Giselle Withers: Well, as you know, many people with sleep problems such as insomnia are caught in a vicious cycle. So after a period of poor sleep, they begin to worry about not sleeping and its negative effects. This drives up anxiety and physical arousal which in turn interferes with sleep.
Mindfulness helps people to disengage with these unhelpful thoughts, that people can learn to step back from thoughts and simply observe then as events coming and going from the mind. When we disengage with thoughts in this way, they no longer have power over us. They can no longer trigger strong emotions like anxiety. So it breaks the cycle and which leads to improved sleep.
David Cunnington: Sometimes I’m talking to people about mindfulness and suggesting that it’s a technique they might like to look at. They say, “Yeah, I’ve tried meditation. But really I’m not good at it. I can’t quiet my mind.” What should I say to people when they tell me that or how would you approach that?

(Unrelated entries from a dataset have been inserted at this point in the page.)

(** For the reply body with an empty choices list, the text with defaults is
    the empty string, neither happy nor sad, and main.py answers 500, not
    200 with happy. *)
Lemma C10_empty_choices_is_error :
  ~ falls_back [("choices", JArr [])]
      (answer (Main.get_sentiment
                 (replying (document 200 "OK" (JObj [("choices", JArr [])])))
                 (saying "hello"))
         (Main.load (Some "secret"))).
Proof.
  intro H. specialize (H EmptyString eq_refl).
  assert (Hneq : answer (Main.get_sentiment
                           (replying (document 200 "OK" (JObj [("choices", JArr [])])))
                           (saying "hello"))
                   (Main.load (Some "secret"))
                 <> inr (200, obj1 "sentiment" "happy"))
    by (vm_compute; discriminate).
  apply Hneq, H; vm_compute; discriminate.
Qed.

(** ** C1: labels other than happy and sad *)

(** C1 at the input on which app.py and app1.py depart from it: the provider
    says Neutral, and both handlers answer 200 with sentiment = neutral. *)
Theorem C1_app_surfaces_provider_text :
  answer (App.get_sentiment_route
            (replying (document 200 "OK" (gemini_reply (JStr "Neutral")))) (saying "hello"))
    (App.load (Some "secret"))
  = inr (200, obj1 "sentiment" "neutral")
  /\ answer (App1.get_sentiment_route
               (replying (document 200 "OK" (gemini_reply (JStr "Neutral")))) (saying "hello"))
       (App1.load (Some "secret"))
     = inr (200, obj1 "sentiment" "neutral").
Proof. split; vm_compute; reflexivity. Qed.

(** * Further properties of the handlers *)

(** ** What is sent to the provider *)

Lemma sendable_gemini_payload (m : json) (prompt : string) :
  sendable (gemini_payload m prompt) = sendable m.
Proof. cbn. now rewrite !andb_true_r. Qed.

Lemma sendable_main_payload (m : json) : sendable (Main.payload m) = sendable m.
Proof. cbn. now rewrite !andb_true_r. Qed.

Lemma sent_refused (p : provider) (target : string) (headers : list (string * string))
    (payload : json) :
  lawful p -> sendable payload = false -> sent p target headers payload = [].
Proof.
  intros Hl Hs. unfold sent. destruct (Hl target headers payload Hs) as [msg ->].
  reflexivity.
Qed.
(** * mev-bot-beast: the decision-and-dispatch pipeline, embedded in Rocq

    A shallow embedding of the parts of the bot that its specification
    makes claims about:

    - [CircuitBreaker]   (src/risk/CircuitBreaker.js)
    - [RiskManager]      (src/risk/RiskManager.js)
    - [ProviderManager]  (src/infrastructure/ProviderManager.js)
    - [Executor]         (src/core/Executor.js)
    - [Monitor]          (src/core/Monitor.js)
    - [MEVBot]           (src/core/Bot.js)
    - [Helpers]          (src/utils/helpers.js)
    - [PositionSizer]    (src/risk/PositionSizer.js)

    Conventions.  An ethers [BigNumber] is a [Z].  A JavaScript number that
    only ever counts is a [nat]; one that holds a time stamp is a [Z]
    (milliseconds).  A number that a check reports or that a configuration
    file gives is a [Q], the real number that is meant.  The two scores
    that decide something, the composite risk score and the score of a
    provider, are computed as the code computes them, in doubles: see
    [Number].  A [Map] keyed by strings is a [gmap string _], a [Set] of
    strings a [gset string].  [Date.now()] is an argument of the function
    that reads it.  A call that can throw returns a [result]. *)

From Stdlib Require Import ZArith QArith Qminmax Qround Qpower Lia Lqa.
From Stdlib Require Import Ascii String.
From stdpp Require Import gmap strings list.

Open Scope Z_scope.

(** ** JavaScript idioms shared by the components *)

(** [x || d] on a number read from a configuration object: [undefined] and
    [0] are both falsy. *)
Definition or_default (x : option Z) (d : Z) : Z :=
  match x with
  | Some v => if Z.eqb v 0 then d else v
  | None => d
  end.

(** Truthiness of an optional string: [undefined] and [''] are falsy. *)
Definition truthy_str (x : option string) : bool :=
  match x with
  | Some s => negb (String.eqb s "")
  | None => false
  end.

(** The outcome of a call that may throw. *)
Inductive result (A : Type) : Type :=
| Ok (a : A)
| Throw (msg : string).
Arguments Ok {A} a.
Arguments Throw {A} msg.

(** ** JavaScript numbers

    A number that the code computes with [/] or compares with a threshold
    is a double: every operation gives the double nearest to the exact
    result, the even one of two that are equally near, and a division by
    zero gives an infinity or [NaN].  The range of the exponent is not
    bounded here (no overflow to an infinity, no gradual underflow), and
    zero has no sign. *)
Module Number.

(** [2 ^ e], also for a negative [e]. *)
Definition pow2 (e : Z) : Q := (2 ^ e)%Q.

(** The integer nearest to [x], the even one of two that are equally
    near. *)
Definition rne (x : Q) : Z :=
  let f := Qfloor x in
  match (x - inject_Z f ?= 1 # 2)%Q with
  | Lt => f
  | Gt => f + 1
  | Eq => if Z.even f then f else f + 1
  end.

(** The exponent of a positive [x]: [2 ^ ilog2 x <= x < 2 ^ (ilog2 x + 1)]. *)
Definition ilog2 (x : Q) : Z :=
  let l := Z.log2 (Qnum x) - Z.log2 (Zpos (Qden x)) in
  if Qle_bool (pow2 l) x then l else l - 1.

(** The nearest number with a significand of 53 bits, for a positive
    [x]. *)
Definition nearest (x : Q) : Q :=
  let e := ilog2 x - 52 in
  (inject_Z (rne (x / pow2 e)) * pow2 e)%Q.

(** The double that stands for the real number [x]. *)
Definition double (x : Q) : Q :=
  match Qnum x with
  | 0 => 0%Q
  | Zpos _ => nearest x
  | Zneg _ => (- nearest (- x))%Q
  end.

(** A value of type number. *)
Inductive t : Set :=
| Num (q : Q)
| PInf
| NInf
| NaN.

(** A numeric literal, or an integer held in a variable. *)
Definition lit (q : Q) : t := Num (double q).
Definition of_Z (z : Z) : t := Num (double (inject_Z z)).

(** [a + b] *)
Definition add (a b : t) : t :=
  match a, b with
  | NaN, _ | _, NaN => NaN
  | PInf, NInf | NInf, PInf => NaN
  | PInf, _ | _, PInf => PInf
  | NInf, _ | _, NInf => NInf
  | Num x, Num y => Num (double (x + y))
  end.

(** The product of an infinity of sign [s] and the finite [x]. *)
Definition scale_inf (positive : bool) (x : Q) : t :=
  match (x ?= 0)%Q with
  | Eq => NaN
  | Gt => if positive then PInf else NInf
  | Lt => if positive then NInf else PInf
  end.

Giselle Withers: That’s a good question. People often come to our mindfulness groups feeling worried that they can’t meditate. They’ve usually tried it before and felt they couldn’t do it. Often this is because people have a misunderstanding of what mindfulness meditation is.
Many people believe that you need to clear the mind, so it’s completely blank, which of course is impossible. So thoughts are always coming into the mind. I tell them that there is no need to clear the mind. All you need to do is to watch the thoughts come and go without getting caught up in them. So a metaphor that I like to use is that it’s like sitting beside a river and watching the leaves float by. So it’s also possible to remain an observer to the thoughts floating through our minds.
Over time, this gets easier. So it is possible to sustain longer periods of focused attention.
David Cunnington: That’s great. Thanks for answering those questions. I think I’ve got a better understanding now of how mindfulness fits and how we might be able to use it in managing people with sleep problems.